Competitors you will meet on the same bid list
Cold‑formed steel is a competitive field. ClarkDietrich, Marino\WARE, CEMCO, Telling Industries, and regional roll formers regularly face SCAFCO on drywall and light framing scopes. Several publish product‑specific EPDs, and some also offer low‑embodied‑carbon variants with optimization reports that can be weighted higher in LEED calculations, for example ClarkDietrich and Marino\WARE in 2024 news and guidance pages (ClarkDietrich, 2024; Marino\WARE, 2024). (ClarkDietrich EPD resources, 2024) (Marino\WARE Sustainability, 2024)

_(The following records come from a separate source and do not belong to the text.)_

Lemma matches_hash rd fuel n u pfx s :
  matches pfx u s -> rnode rd n u -> handles u = [] -> trie_wf u -> trie_wf s ->
  (forall q, is_Some (proof_nodes !! (pfx ++ q)) -> branch_at n q) -> (node_height n <= fuel)%nat ->
  hybrid_hash proof_nodes outside_children fuel n pfx = thash MerkleDB [] (pfx ++ tpath s) s.
Proof.
  revert n u pfx s. induction fuel as [|fuel IH]; intros n u pfx s Hm Hr Hh Hwu Hws Hbr Hf; [destruct n as [[]|]; simpl in Hf; lia|].
  rewrite thash_merkledb. cbn [hybrid_hash]. unfold merkledb_to_hash. destruct Hm as [pfx pp v us ss Hv Hout Hin Hrec].
  pose proof (trie_wf_inv _ _ _ Hwu) as (_ & Huw & Huk). pose proof (trie_wf_inv _ _ _ Hws) as (_ & Hsw & Hsk). cbn [tpath tval tkids] in *.
  do 2 f_equal. inversion Hr as [l|? ? c ? Hcw Hkw Hsl]; subst; cbn [hybrid_shunt].
  - assert (Hnone : proof_nodes !! (pfx ++ leaf_partial_path l) = None).
    { apply eq_None_not_Some. intros Hs. specialize (Hbr _ Hs). by inversion Hbr. }
    assert (Hks : kid_hashes MerkleDB (pfx ++ leaf_partial_path l) ss = Children_new).
    { apply Children_ext; [by apply kid_hashes_wf | apply Children_new_wf |]. intros i Hi. rewrite kid_hashes_get, Children_get_new by done.
      specialize (Hin i Hi (outside_none _ _ Hnone)). rewrite Children_get_new in Hin. destruct (Children_get ss i); [|done].
      by destruct (proj2 Hin ltac:(by eexists)). }
    cbn [app]. by rewrite Hks.
  - unfold merkledb_write_preimage. cbn [full_path value_digest h_children HashableShunt_Hashable sh_parent_prefix sh_partial_path sh_value sh_child_hashes app].
    assert (Hd : (match v with Some v => Some (DigestValue v) | None => proof_nodes !! (pfx ++ pp) ≫= pn_value_digest end) = DigestValue <$> v).
    { destruct v; [done|]. by apply Hv. }
    assert (Hc : Children_map (slot_hash proof_nodes outside_children (hybrid_hash proof_nodes outside_children fuel) (pfx ++ pp)) c = kid_hashes MerkleDB (pfx ++ pp) ss).
    { apply Children_ext; [by apply Children_map_wf | by apply kid_hashes_wf |]. intros i Hi. rewrite Children_map_slot by done. unfold slot_hash.
      destruct (outside (pfx ++ pp) i) eqn:Ho; [by apply Hout|]. specialize (Hin i Hi Ho). rewrite kid_hashes_get by done.
      pose proof (Hsl i Hi) as Hs. destruct (Children_get c i) as [x|] eqn:Hx.
      2: { assert (Hu : Children_get us i = None) by (by inversion Hs). rewrite Hu in Hin. destruct (Children_get ss i); [|done]. by destruct (proj2 Hin ltac:(by eexists)). }
      apply rslot_Some_inv in Hs as (m & w & Hu & Hmx & Hmw). rewrite Hu in Hin. destruct (proj1 Hin ltac:(by eexists)) as [[o' s] Hss].
      rewrite handles_T in Hh. pose proof Hu as Hu'. apply Children_get_Some in Hu'. destruct (kids_handles_nil _ _ _ _ Hh Hu') as [Hno Hhw].
      destruct x as [y| |]; try done. cbn in Hmx. injection Hmx as ->. rewrite Hss. cbn [fmap option_fmap option_map snd]. f_equal. rewrite kid_hash_merkledb.
      replace ((pfx ++ pp) ++ i :: tpath s) with (((pfx ++ pp) ++ [i]) ++ tpath s) by (by rewrite <- app_assoc).
      apply (IH m w); [by eapply Hrec | done | done | by eapply Huk | by eapply Hsk | | pose proof (node_height_child pp v c i m Hx); lia].
      intros q Hq. rewrite <- !app_assoc in Hq. specialize (Hbr (pp ++ i :: q)). cbn [app] in Hq. specialize (Hbr Hq).
      by eapply branch_at_child. }
    by rewrite Hd, Hc.
Qed.

(** ** What makes the rebuilt trie match *)

Definition shown (f : Path) : Prop := is_Some (proof_nodes !! f).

Why this matters for LEED v4.1 and the shift to v5
In LEED v4.1, product‑specific Type III EPDs count at a 1.5 product weighting under MR EPD Option 1, which moves projects to the finish line faster when the schedule is tight (USGBC, 2024). LEED v5, ratified by USGBC members on March 28, 2025, keeps disclosure and raises the bar on embodied‑carbon performance, so verified EPDs remain the currency of choice for wall and ceiling packages (USGBC, 2025). (USGBC BPDO EPD Guide, 2024) (USGBC LEED v5 timeline, 2025)
The commercial takeaway
On many projects, a SKU without a product‑specific EPD forces teams to use conservative default factors, which can push them toward an alternative that does have one. SCAFCO’s current EPD positions the core line for smooth submittals and fewer late‑stage swaps. If a frequently specified SKU sits outside the current EPD’s scope, closing that gap usually pays for itself in avoided churn, fewer RFIs, and a cleaner LEED scorecard. Dont leave that to chance.

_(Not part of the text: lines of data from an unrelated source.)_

(* ===== verification/RevManager.v ===== *)
(** * The revision manager

    [firewood/src/manager.rs], with the parents of proposals of
    [storage/src/nodestore/mod.rs] and the proposals of [firewood/src/db.rs]: the
    queue of committed revisions, the index by root hash, the open proposals, and the
    rule that decides which proposal may be committed. *)

From S2P Require Import Prelude Primitives NodePath Node Codec NodeCodec Rlp Hashing PersistWorker.

(** ** Revisions and proposals *)

Definition CommittedId : Type := Z.

(** [Committed]. *)
Record Committed : Type := mkCommitted {
  c_deleted : list MaybePersisted;
  c_root : option Child;
  c_id : CommittedId;
}.

(** An [Arc<ImmutableProposal>], up to [Arc::ptr_eq]. *)
Definition proposal_ref : Type := positive.

Inductive NodeStoreParent : Type :=
| Proposed (p : proposal_ref)
| CommittedParent (hash : option TrieHash) (id : CommittedId).

(** [ImmutableProposal]; the parent is behind a mutex and changes. *)
Record ImmutableProposal : Type := mkProposal {
  p_deleted : list MaybePersisted;
  p_parent : NodeStoreParent;
  p_root : option Child;
}.

(** [CommittedParentHash]. *)
Inductive CommittedParentHash : Type :=
| ParentHash (hash : option TrieHash)
| NotCommitted.

(** [ImmutableProposal::parent_id_is]. *)
Definition parent_id_is (p : ImmutableProposal) (id : CommittedId) : bool :=
  match p_parent p with
  | CommittedParent _ parent_id => parent_id =? id
  | Proposed _ => false
  end.

(** [ImmutableProposal::committed_parent_hash]. *)
Definition committed_parent_hash (p : ImmutableProposal) : CommittedParentHash :=
  match p_parent p with
  | CommittedParent hash _ => ParentHash hash
  | Proposed _ => NotCommitted
  end.

(** [RevisionManagerError]; [PersistFailed], [RootStoreFailed] and [ManagerIo] are its variants for
    the errors of the worker, of the root store, and of files and directories. *)
Inductive RevisionManagerError : Type :=
| RevisionNotFound (provided : TrieHash)
| RevisionWithoutAddress (provided : TrieHash)
| ManagerIo (e : io_error)
| NotLatest (provided expected : option TrieHash)
| RootStoreFailed
| PersistFailed (e : PersistError)
| InsufficientRevisions (max_revisions max_persistence_gap : Z).

(** The errors that applying a batch returns ([CreateProposalError]). *)
Inductive batch_error : Type :=
| BatchFileIo (e : io_error)
| BatchSendError
| BatchInvalidComponent
| BatchKeyTooLong (len max : Z)
| BatchEmptyValue.

(** An error that is returned ([api::Error]), or a panic; [BatchRefused] is its variants for what can be wrong
    with a batch itself. *)
Inductive stop : Type :=
| Raise (e : RevisionManagerError)
| ParentNotCommitted
| FileIoFailed (e : io_error)
| BatchRefused (e : batch_error)
| ManagerPanic.

(** [From<CreateProposalError> for Error]. *)
Definition Error_from_batch (e : batch_error) : stop :=
  match e with BatchFileIo e => FileIoFailed e | e => BatchRefused e end.

(** ** The state *)

Record RevisionManager : Type := mkManager {
  max_revisions : Z;
  in_memory_revisions : list Committed;
  by_hash : gmap TrieHash Committed;
  proposals : list proposal_ref;
  (** What the [Arc]s of proposals point to. *)
  arena : gmap proposal_ref ImmutableProposal;
  (** The counter of [CommittedId::next]. *)
  next_raw : Z;
  (** Whether there is a [RootStore]. *)
  root_store : bool;
}.

Definition set_revisions (r : list Committed) (m : RevisionManager) : RevisionManager :=
  mkManager (max_revisions m) r (by_hash m) (proposals m) (arena m) (next_raw m) (root_store m).
Definition set_by_hash (b : gmap TrieHash Committed) (m : RevisionManager) : RevisionManager :=
  mkManager (max_revisions m) (in_memory_revisions m) b (proposals m) (arena m) (next_raw m) (root_store m).
Definition set_proposals (l : list proposal_ref) (m : RevisionManager) : RevisionManager :=
  mkManager (max_revisions m) (in_memory_revisions m) (by_hash m) l (arena m) (next_raw m) (root_store m).
Definition set_arena (a : gmap proposal_ref ImmutableProposal) (m : RevisionManager) : RevisionManager :=
  mkManager (max_revisions m) (in_memory_revisions m) (by_hash m) (proposals m) a (next_raw m) (root_store m).
Definition set_next_raw (n : Z) (m : RevisionManager) : RevisionManager :=
  mkManager (max_revisions m) (in_memory_revisions m) (by_hash m) (proposals m) (arena m) n (root_store m).

(** What an operation meets: the answers of the persist worker, which revisions and proposals are
    referenced from outside of the manager, and what the root store and the file hold. *)
Record surroundings : Type := mkSurroundings {
  worker_error : option PersistError;
  worker_reap : Committed -> result PersistError unit;
  worker_submit : Committed -> result PersistError unit;
  still_referenced : Committed -> bool;
  handle_held : proposal_ref -> bool;
  (** The key-value store of the root store, its cache of revisions that are still alive, and the
      file it reads roots from. *)
  store_items : TrieHash -> result unit (option bytes);
  store_cached : TrieHash -> option Committed;
  file_header : result io_error unit;
  file_node : LinearAddress -> result io_error Node;
}.

Section Manager.
Context `{Digests} `{VarInt}.
Variable alg : NodeHashAlgorithm.

(** [Parentable::root_hash]. *)
Definition root_hash_of (root : option Child) : option TrieHash := into_triehash <$> (root ≫= Child_hash).

Definition committed_hash (c : Committed) : option TrieHash := root_hash_of (c_root c).
Definition proposal_hash (p : ImmutableProposal) : option TrieHash := root_hash_of (p_root p).

(** [root_hash().or_else(H::default_root_hash)]: the key of a revision in the index. *)
Definition index_key (c : Committed) : option TrieHash :=
  match committed_hash c with Some h => Some h | None => default_root_hash alg end.

(** [DbView::root_hash] of a proposal: that of the scheme's empty trie if it has no root. *)
Definition view_root_hash (p : ImmutableProposal) : option TrieHash :=
  match proposal_hash p with Some h => Some h | None => default_root_hash alg end.

(** [CommittedId::next]. *)
Definition CommittedId_next (m : RevisionManager) : result stop CommittedId * RevisionManager :=
  let raw := next_raw m in
  ((if raw =? 0 then Err ManagerPanic else Ok raw), set_next_raw ((raw + 1) mod (U64_MAX + 1)) m).

(** [RevisionManager::new]: [opening] is what creating the directory, locking the file, reading its
    header, [NodeStore::open] and [RootStore::new] came to, [add_root] writes to the root store. *)
Definition RevisionManager_new (max_revisions max_persistence_gap : Z) (opening : result stop Committed) (next : Z)
  (store : bool) (add_root : TrieHash -> LinearAddress -> result unit unit) : result stop RevisionManager :=
  if max_revisions <=? max_persistence_gap
  then Err (Raise (InsufficientRevisions max_revisions max_persistence_gap))
  else
    match opening with
    | Err e => Err e
    | Ok nodestore =>
        let by_hash := match index_key nodestore with Some hash => {[ hash := nodestore ]} | None => ∅ end in
        let manager := mkManager max_revisions [nodestore] by_hash [] ∅ next store in
        match committed_hash nodestore with
        | None => Ok manager
        | Some root_hash =>
            match c_root nodestore ≫= Child_persisted_address with
            | None => Err (Raise (RevisionWithoutAddress root_hash))
            | Some root_address =>
                if store
                then match add_root root_hash root_address with
                     | Ok _ => Ok manager
                     | Err _ => Err (Raise RootStoreFailed)
                     end
                else Ok manager
            end
        end
    end.

(** [current_revision]. *)
Definition current_revision (m : RevisionManager) : result stop Committed :=
  ok_or (last (in_memory_revisions m)) ManagerPanic.

(** ** Proposals *)

(** [Parentable::as_nodestore_parent]. *)
Definition committed_as_parent (c : Committed) : NodeStoreParent := CommittedParent (committed_hash c) (c_id c).

(** [NodeStore::new] and the conversion to an immutable proposal: the root of the parent
    heads the delete list ([tracked] says whether deletions are tracked), the batch adds
    [deleted] and gives the new root. *)
Definition new_proposal (tracked : bool) (parent : NodeStoreParent) (parent_root : option Child)
  (deleted : list MaybePersisted) (root : option Child) : ImmutableProposal :=
  mkProposal ((if tracked then option_list (as_maybe_persisted_node <$> parent_root) else []) ++ deleted) parent root.

(** [add_proposal]; the new [Arc] differs from every earlier one. *)
Definition add_proposal (p : ImmutableProposal) (m : RevisionManager) : proposal_ref * RevisionManager :=
  let r := fresh (dom (arena m) : gset proposal_ref) in
  (r, set_proposals (proposals m ++ [r]) (set_arena (<[r := p]> (arena m)) m)).

(** [remove_proposal]. *)
Definition remove_proposal (p : proposal_ref) (m : RevisionManager) : RevisionManager :=
  set_proposals (filter (fun q => q <> p) (proposals m)) m.

(** ** Committing *)

(** The loop that removes the oldest revisions: the state after it, with the revisions that
    were handed to the worker.  The queue is the argument of the recursion. *)
Fixpoint reap_oldest (s : surroundings) (limit : Z) (revisions : list Committed) (index : gmap TrieHash Committed)
  : result stop unit * list Committed * gmap TrieHash Committed :=
  if Z.of_nat (length revisions) <? limit then (Ok tt, revisions, index)
  else
    match revisions with
    | [] => (Err ManagerPanic, [], index)
    | oldest :: rest =>
        let index := match index_key oldest with Some hash => delete hash index | None => index end in
        if still_referenced s oldest then (Ok tt, oldest :: rest, index)
        else
          match worker_reap s oldest with
          | Err e => (Err (Raise (PersistFailed e)), rest, index)
          | Ok _ => reap_oldest s limit rest index
          end
    end.

(** [commit_critical_section]. *)
Definition commit_critical_section (s : surroundings) (proposal : ImmutableProposal) (m : RevisionManager)
  : result stop CommittedId * RevisionManager :=
  match worker_error s with
  | Some e => (Err (Raise (PersistFailed e)), m)
  | None =>
      match current_revision m with
      | Err e => (Err e, m)
      | Ok current =>
          if negb (parent_id_is proposal (c_id current))
          then (Err (Raise (NotLatest (proposal_hash proposal) (committed_hash current))), m)
          else if bool_decide (proposal_hash proposal = committed_hash current) then (Ok (c_id current), m)
          else
            match CommittedId_next m with
            | (Err e, m) => (Err e, m)
            | (Ok new_id, m) =>
                (* [as_committed] *)
                let committed := mkCommitted (p_deleted proposal) (p_root proposal) new_id in
                match reap_oldest s (max_revisions m) (in_memory_revisions m) (by_hash m) with
                | (Err e, revisions, index) => (Err e, set_by_hash index (set_revisions revisions m))
                | (Ok _, revisions, index) =>
                    match worker_submit s committed with
                    | Err e => (Err (Raise (PersistFailed e)), set_by_hash index (set_revisions revisions m))
                    | Ok _ =>
                        let index := match index_key committed with Some hash => <[hash := committed]> index | None => index end in
                        (Ok new_id, set_by_hash index (set_revisions (revisions ++ [committed]) m))
                    end
                end
            end
      end
  end.

(** [ImmutableProposal::commit_reparent]. *)
Definition commit_reparent (committing : proposal_ref) (hash : option TrieHash) (new_id : CommittedId)
  (p : ImmutableProposal) : ImmutableProposal :=
  match p_parent p with
  | Proposed parent =>
      if bool_decide (parent = committing) then mkProposal (p_deleted p) (CommittedParent hash new_id) (p_root p) else p
  | CommittedParent _ _ => p
  end.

What great EPD partners will do for a steel framer
The best partners make data collection painless across plants and shifts, benchmark against the common PCR competitors use, and publish with a program operator specifiers recognize. They also plan renewals and optional optimization studies so teams can tap higher LEED weightings without thrash. That discipline turns an EPD from paperwork into a repeatable spec advantage.
Bottom line for SCAFCO watchers
SCAFCO is a focused steel‑framing manufacturer with EPD coverage on the products most often requested in submittals. Competitors are pressing on low‑carbon claims and optimization, so keeping disclosures current and plant‑specific will keep bids crisp, especially as LEED v5 becomes the norm.
Frequently Asked Questions
Does SCAFCO have a current product-specific EPD for its steel studs and track?
Yes. SCAFCO’s product‑specific Type III EPD for Steel Framing Studs, Track, and Accessories is verified by SCS Global Services and valid May 12, 2025 to May 11, 2030 (SCAFCO EPD, 2025).
Roughly how many SCAFCO SKUs does the EPD touch?
The EPD covers studs, track, and accessories, including headers, jambs, clips, connectors, and acoustical framing components. Given the size and gauge combinations, that reaches into the hundreds of SKUs, though no official count is published (SCAFCO EPD, 2025).
Which competitors often show up with EPDs in steel framing bids?
ClarkDietrich, Marino\WARE, CEMCO, and Telling Industries frequently compete in this category. ClarkDietrich and Marino\WARE publicly share product‑specific and low‑embodied‑carbon EPD resources that project teams use for LEED documentation (ClarkDietrich, 2024; Marino\WARE, 2024).